Colocar pósters de cocina como un diseñador
En una cocina de trabajo, elige un póster que soporte el ruido visual de armarios, tiradores y herrajes. Las láminas de cítricos y hierbas realzan la luz norte y combinan de forma natural con roble claro, lino y cerámica mate, mientras que las piezas más gráficas responden a las líneas rectas de la carpintería moderna. Si te atrae la tipografía contundente, conecta esta colección con Publicidad y Minimalista. Para continuidad botánica, busca piezas complementarias en Botánica, y para rincones de barra la paleta convivial de Bebidas encaja con vidrio y metal. Un póster mayor sobre un banco de desayuno crea un punto focal; un conjunto más compacto cerca de la despensa convierte la espera en contemplación.
Emparejar, enmarcar y construir una pared de galería
Un buen emparejamiento depende del ritmo: alterna especímenes detallados con bloques gráficos audaces para que la mirada descanse. Butter (1951) de Donald Brun está reducido casi a un rótulo, y esa simplificación equilibra el tramado fino y la densa leyenda de las láminas antiguas. Para tonos más cálidos, Chocolat Menier (1896) de Firmin Bouisset aporta marrones cacao y una figura narrativa que suaviza superficies de piedra o hormigón. Mantén los marcos sencillos: madera lisa, esmalte o perfiles uniformes de Marcos evitan que una pared pequeña de cocina resulte recargada. Para añadir respiración, intercala algunas láminas más serenas de Blanco y Negro.
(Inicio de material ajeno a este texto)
(** X26. The life of a service that is started, terminated and joined
    once.  The status updater is started before the job source and both
    before any worker; the status updater is told to terminate only
    after every worker has been joined, and [terminate] itself never
    touches it; and exactly the processes that were started are
    joined. *)
Theorem service_lifecycle_order (s : ProcessingService) :
  _started s = false ->
  (forall i, (i < svc_num_workers s)%nat ->
     precedes (StatusUpdater, Start) (JobSourceProcess, Start) (trace_of_life s)
     /\ precedes (JobSourceProcess, Start) (WorkerProcess i, Start)
                 (trace_of_life s)
     /\ precedes (WorkerProcess i, Join) (StatusUpdater, Terminate)
                 (trace_of_life s))
  /\ ((StatusUpdater, Terminate) ∉ trace_until_terminate s)
  /\ (forall c, (c, Start) ∈ trace_of_life s <-> (c, Join) ∈ trace_of_life s).
Proof.
  intros Hs. unfold trace_of_life, trace_until_terminate, start.
  rewrite Hs. simpl.
  change (each_worker Start (set_started true s)) with (each_worker Start s).
  change (each_worker Terminate (set_started true s))
    with (each_worker Terminate s).
  change (each_worker Join (set_started true s)) with (each_worker Join s).
  split; [|split].
  - intros i Hi.
    destruct (each_worker_split Start s i Hi) as (b1 & a1 & E1).
    destruct (each_worker_split Join s i Hi) as (b2 & a2 & E2).
    split; [|split].
    + exists [], [], (each_worker Start s
                      ++ ((JobSourceProcess, Terminate) :: each_worker Terminate s)
                      ++ each_worker Join s
                      ++ [(StatusUpdater, Terminate); (JobSourceProcess, Join);
                          (StatusUpdater, Join)]).
      simpl. by rewrite <- !app_assoc.
    + rewrite E1.
      exists [(StatusUpdater, Start)], b1,
        (a1 ++ ((JobSourceProcess, Terminate) :: each_worker Terminate s)
            ++ each_worker Join s
            ++ [(StatusUpdater, Terminate); (JobSourceProcess, Join);
                (StatusUpdater, Join)]).
      simpl. by rewrite <- !app_assoc.
    + rewrite E2.
      exists ((StatusUpdater, Start) :: (JobSourceProcess, Start)
              :: each_worker Start s
              ++ ((JobSourceProcess, Terminate) :: each_worker Terminate s)
              ++ b2),
        a2, [(JobSourceProcess, Join); (StatusUpdater, Join)].
      simpl. rewrite <- !app_assoc. simpl. by rewrite <- !app_assoc.
  - repeat (rewrite elem_of_cons || rewrite elem_of_app
            || rewrite each_worker_elem || rewrite elem_of_nil).
    intros [H|[H|[[H _]|[H|[_ (i & H & _)]]]]]; discriminate.
  - intros c.
    repeat (rewrite elem_of_cons || rewrite elem_of_app
            || rewrite each_worker_elem || rewrite elem_of_nil).
    split; intros H; decompose [or and ex] H; clear H; subst; try discriminate;
      try match goal with H : (_, _) = (_, _) |- _ => injection H as -> end;
      eauto 12.
Qed.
El placer discreto de las imágenes útiles
El arte mural de cocina a menudo procede de imágenes hechas para enseñar, persuadir o catalogar lo que la gente comía, y ese propósito original todavía se percibe. Un estudio de frutas o un cartel publicitario clásico pueden hacer que la decoración se sienta ligada a la estacionalidad y la rutina más que al espectáculo. En ese sentido, la pared de galería se convierte en un registro modesto del trabajo y del gusto cotidiano, representado como cultura del póster vintage. Más allá de la función, estas piezas transmiten una historia material: papeles con pátina, tintas algo desvanecidas y tipografías que hablan de procesos de impresión ahora históricos. Juntar varias piezas permite leer esos detalles como un inventario visual: la botánica que educa, el anuncio que seduce y la etiqueta que organiza. Al colocar estas imágenes en la cocina, se rescatan prácticas y sabores del pasado y se integran en la vida contemporánea. El resultado es una pared que no sólo decora sino que recuerda, instruye y reconforta, manteniendo viva la dimensión práctica y estética del diseño culinario en formato póster.